Origin and Evolution of Natural Diversity;Proceedings


Seawater Chemistry, Biomineralization and the Fossil Record of Calcareous Organisms

Taylor, Paul D.

Permalink : http://hdl.handle.net/2115/38432
KEYWORDS : Aragonite and calcite seas;Biomineralization;Evolution;Taphonomy;Hardgrounds


Oscillations in seawater chemistry have characterized at least the last 600 million years of earth history. Three phases of aragonite seas have been separated by two of calcite seas, the former due to high molar ratios of Mg/Ca in seawater and the latter to low ratios.

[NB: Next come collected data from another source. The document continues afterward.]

Definition listed_row : ValidRow :=
  mkValid (build_lead id parse_us us_options ∅ "+13105550100" None None) [] (mkInfo 5 5).

(** The scrub of one row with the listed number. *)
Definition scrub_listed (source : DncSource) : list (Event RowError ValidRow) :=
  run_stage (scrub_stage take skip_options all_up 0 (import_registry source) []) [] [listed_row].

(** Leads on the litigators' list alone go through, although the check before a call
    refuses them. *)
Lemma litigators_imported :
  length (pushed (scrub_listed litigator)) = 1%nat ∧ pushed (scrub_listed federal) = [] ∧
  isDnc (dncCheck Some (take 4) no_faults 0 (Dnc.mkRequest "+13105550100" 7 None None SOURCES) (import_registry litigator)) = true.
Proof. vm_compute. auto. Qed.

(** ** Witnesses *)

Lemma take_elem {A} n (l : list A) k : k ∈ take n l → k ∈ l.
Proof. intros Hk. rewrite <- (take_drop n l). apply elem_of_app. by left. Qed.

Lemma take_elem_all {A} n (l : list A) k : (length l ≤ n)%nat → k ∈ l → k ∈ take n l.
Proof. intros Hl. by rewrite take_ge. Qed.

Lemma import_registry_bounded source : Scrub.rows_bounded 0 (import_registry source) 7.
Proof.
  intros p. unfold import_rows. rewrite length_fmap, length_map_to_list.
  etrans; [apply map_subseteq_size, map_filter_subseteq|]. cbn [Dnc.rows import_registry].
  rewrite map_size_singleton. lia.
Qed.
(* ===== verification/ImportApiTheorems.v ===== *)
(** What holds of the import routes and of the job: following the pages of the imports
    ends and shows each once, and, over every run, how an import lives and who sees it. *)

From stdpp Require Import sorting.
From S2P Require Import Prelude Paging Calendar Jcs Tcpa Rbac Sessions Auth Dnc ImportMapping ImportPipeline ImportApi.

#[local] Open Scope Z_scope.

(** ** Pages *)

Module Pages.

#[local] Abbreviation newer := (λ a b : ImportRow, i_createdAt b <? i_createdAt a).
#[local] Abbreviation not_older := (λ a b : ImportRow, i_createdAt b <=? i_createdAt a).

(** Distinct creation instants order the rows. *)
Definition distinct_times (l : list ImportRow) : Prop := NoDup (i_createdAt <$> l).

Lemma distinct_inj l a b : distinct_times l → a ∈ l → b ∈ l → i_createdAt a = i_createdAt b → a = b.
Proof.
  intros Hd [i Ha]%list_elem_of_lookup [j Hb]%list_elem_of_lookup He.
  assert (i = j) as ->; [|congruence]. apply (NoDup_lookup _ i j (i_createdAt a) Hd); rewrite list_lookup_fmap.
  - by rewrite Ha.
  - by rewrite Hb, He.
Qed.

Lemma not_older_total a b : not_older a b = true ∨ not_older b a = true.
Proof. cbn. lia. Qed.

Lemma not_older_trans a b c : not_older a b = true → not_older b c = true → not_older a c = true.
Proof. cbn. lia. Qed.

Lemma distinct_separates l : distinct_times l → separates not_older l.
Proof. intros Hd a b Ha Hb H1 H2. apply (distinct_inj l); [done..|]. cbn in H1, H2. lia. Qed.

During aragonite seas, inorganic marine cements and ooids are aragonitic, whereas during calcite seas they are calcitic. Recent interest has focused on the effects of this cyclical change in seawater chemistry on biomineralization, as well as on taphonomy (including diagenesis) and hence fossil preservation. Although there is a need for rigorous testing of hypotheses, data on the geological distributions of aragonite and calcite skeletons among marine invertebrates lends variable support to links between seawater chemistry and: (1) de-novo evolution of calcite vs aragonite skeletons, (2) switchovers in mineralogy during subsequent clade evolution, (3) the relative success of clades using calcite or aragonite as biominerals, and (4) the development of hardgrounds with associated sclerobiont communities.